Título: Venda de queijo vencido pode atingir todo o País
Autor: Mendes, Vannildo
Fonte: O Estado de São Paulo, 31/10/2007, Vida&, p. A20

PF desconfia que quadrilhas operem em outros Estados; produto era obtido de graça ou a preço ínfimo e reembalado com novo prazo de validade

O depoimento de um dos funcionários do laticínio de Uberaba que adulterava a embalagem de queijo vencido para vendê-lo como novo revelou que o escândalo é maior do que se imaginava. Os primeiros dados colhidos mostram que os fraudadores despejavam 20 toneladas de queijo estragado por semana em São Paulo e em mais quatro cidades do interior - Ribeirão Preto, Bauru, Guaratinguetá e Presidente Prudente.

Mas isso se refere a apenas uma das empresas investigadas no Triângulo Mineiro pela Operação Ouro Branco, deflagrada pela Polícia Federal (PF) na semana passada para apurar adulteração de leite. A PF desconfia que o problema tenha proporções muito maiores, talvez nacionais.

Para dimensionar o alcance do esquema e reforçar o combate, a direção da PF convocou o encarregado da operação, delegado Ricardo Ruiz, da delegacia de Uberaba, para ir a Brasília dar explicações sobre as fraudes em leite e derivados. Ruiz reúne-se ao longo do dia com o diretor-geral, Luiz Fernando Corrêa e com chefes de áreas técnicas e operacionais, inclusive a inteligência. A PF quer definir uma estratégia mais ousada de combate às quadrilhas que atuam no setor, possivelmente em várias partes do País.

O funcionário que revelou os detalhes da fraude foi preso junto com outras duas pessoas em uma diligência da PF no galpão de uma empresa de laticínios em Uberaba. Sua identidade está sendo mantida em sigilo. Ele disse ter conhecimento de que a fraude vinha sendo praticada há pelo menos três meses.
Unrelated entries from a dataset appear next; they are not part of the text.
(* ===== verification/SchedulerSafety.v ===== *)
(** * An interrupted one-time run is not started again

    The scheduler stamps a one-time record before its effects start and clears the
    stamp when the outcome is published.  [safe] is the invariant that ties the
    stamps, in memory, on disk and in the candidate being written, to the runs whose
    effects started and whose completion was not published.
    [interrupted_runs_are_not_replayed] is its consequence for the events. *)

From S2P Require Import Prelude PyStr PyLib Cron Schedule ScheduleCrud Scheduler ScheduleTheory ScheduleRuns SchedulerTheory.
From stdpp Require Import gmap.
Open Scope string_scope.
Open Scope list_scope.
Open Scope Z_scope.
Local Open Scope odin_scope.

(** ** Open runs *)

(** What closes a run: its completion is published, the schedule is given new
    timing, or its id is that of a new schedule. *)
Definition closes (sid : pystr) (e : Event) : bool :=
  match e with
  | CompletionPublished i | Rearmed i | Created i => bool_decide (i = sid)
  | _ => false
  end.

(** The ids of the tracked runs that started and are not closed. *)
Definition opens (O : list pystr) (e : Event) : list pystr :=
  match e with
  | EffectStarted sid true => sid :: O
  | CompletionPublished sid | Rearmed sid | Created sid => discard sid O
  | _ => O
  end.
Definition open_after (O : list pystr) (evs : list Event) : list pystr := foldl opens O evs.

Definition quiet (e : Event) : Prop :=
  match e with
  | EffectStarted _ true | CompletionPublished _ | Rearmed _ | Created _ => False
  | _ => True
  end.

Lemma open_quiet O evs : Forall quiet evs → open_after O evs = O.
Proof. induction 1 as [|e evs He _ IH] in O |- *; [done|]. cbn. rewrite IH. by destruct e as [? []| | | | | | | | |]. Qed.

Lemma open_app O evs evs' : open_after O (evs ++ evs') = open_after (open_after O evs) evs'.
Proof. apply foldl_app. Qed.

Lemma open_stays O sid evs : Forall (λ e, closes sid e = false) evs → sid ∈ O → sid ∈ open_after O evs.
Proof.
  intros Hf. revert O. induction Hf as [|e evs He _ IH]; intros O Hin; [done|]. apply IH.
  destruct e as [i []|i|i|i| | | | | |]; cbn in *; try done; [by right|..]; apply elem_discard; bool_prop; done.
Qed.

(** No tracked run starts while one of its schedule is open. *)
Definition no_replay (O : list pystr) (evs : list Event) : Prop :=
  ∀ l1 sid l2, evs = l1 ++ EffectStarted sid true :: l2 → sid ∉ open_after O l1.

Lemma no_replay_quiet O evs : Forall quiet evs → no_replay O evs.
Proof. intros Hf l1 sid l2 ->. apply Forall_app in Hf as [_ [[] _]%Forall_cons]. Qed.

Lemma no_replay_app O evs evs' : no_replay O evs → no_replay (open_after O evs) evs' → no_replay O (evs ++ evs').
Proof.
  intros Hl Hr l1 sid l2 Heq. apply app_eq_inv in Heq as [(k & Hk & Hk')|(k & -> & Hk')].
  - destruct k as [|e k]; cbn in Hk'; [|injection Hk' as <- _; by apply (Hl l1 sid k)].
    rewrite app_nil_r in Hk. subst l1. by apply (Hr [] sid l2).
  - rewrite open_app. by apply (Hr k sid l2).
Qed.

(** ** Stores *)

Definition guarded (O : list pystr) (l : list Schedule) : Prop :=
  NoDup (id_of <$> l) ∧ Forall record_ok l ∧ Forall (λ s, id_of s ∈ O → blocked s) l.

(** A change of one record. *)
Definition evolves (O : list pystr) (s s' : Schedule) : Prop :=
  id_of s' = id_of s ∧ (record_ok s → record_ok s') ∧ (id_of s ∈ O → blocked s → blocked s').

#[export] Instance evolves_preorder O : PreOrder (evolves O).
Proof.
  split; [by intros s|]. intros s s' s'' (H1 & H2 & H3) (J1 & J2 & J3). split_and!; [congruence|auto|].
  intros Hin Hb. apply J3; [by rewrite H1|auto].
Qed.

Lemma keeps_evolves O s s' : keeps s s' → evolves O s s'.
Proof. intros Hk. split_and!; [by apply keeps_id|by apply keeps_record_ok|]. intros _. by apply keeps_blocked. Qed.

Lemma guarded_weaken O O' l : O' ⊆ O → guarded O l → guarded O' l.
Proof.
  intros Hsub (H1 & H2 & H3). split_and!; [done..|]. eapply Forall_impl; [exact H3|]. cbn. intros s Hs Hin. by apply Hs, Hsub.
Qed.

Lemma guarded_evolves O O' l l' : O' ⊆ O → guarded O l → Forall2 (evolves O') l l' → guarded O' l'.
Proof.
  intros Hsub (H1 & H2 & H3) Hall.
  assert (id_of <$> l' = id_of <$> l) as Hids.
  { clear -Hall. induction Hall as [|s s' l l' (Hid & _) _ IH]; [done|]. cbn. by rewrite Hid, IH. }
  split; [by rewrite Hids|]. clear H1 Hids.
  induction Hall as [|s s' l l' (Hid & Hok & Hb) _ IH]; [by split; constructor|].
  apply Forall_cons in H2 as [H2 H2'], H3 as [H3 H3']. destruct (IH H2' H3') as [I1 I2].
  split; constructor; auto. rewrite Hid. intros Hin. apply Hb; auto.
Qed.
A polícia desconfia de que o prazo era de dez meses e que outros fabricantes da região teriam copiado a idéia de adulteração. Os outros dois detidos eram meros transportadores e foram liberados porque desconheciam detalhes da fraude.

REJEITO

O queijo fraudado era adquirido de graça, como rejeito, ou a preço ínfimo em seis laticínios de Goiás. Depois era levado para Uberaba, onde era desembalado, limpo e reembalado com prazo de validade atualizado e marcas distintas para confundir a fiscalização. De Uberaba, o produto seguia para supermercados e pontos de varejo da capital paulista e de quatro cidades do interior.

Em alguns casos, conforme o funcionário, o produto trazido de Goiás apresentava sinais visíveis de deterioração, inclusive com larvas e insetos. O queijo, do tipo mussarela, era reembalado em peças de quatro quilos e vendido a R$ 7,50, em média. As 20 toneladas semansi rendiam cerca de R$ 150 mil mensais ao dono do laticínio.

A PF tinha conhecimento das fraudes em laticínios no Triângulo Mineiro desde julho, quando recebeu as primeiras denúncias. O delegado explicou que não deu publicidade ao caso porque sua missão é investigar crimes, não alarmar a população. A tarefa caberia aos órgãos de proteção à saúde pública e vigilância sanitária, como a Agência Nacional de Vigilância Sanitária (Anvisa) e os Procons.

O queijo adulterado foi apreendido durante uma busca realizada pela PF na segunda-feira. Das sete marcas encontradas, seis são de Goiás e uma de Minas.

A validade do queijo encontrado estava vencida desde julho, mas as embalagens haviam sido trocadas para disfarçar. Três das marcas tinham selo de inspeção do Ministério da Agricultura, o que permitia sua comercialização. Ainda não há indício do envolvimento de algum servidor público.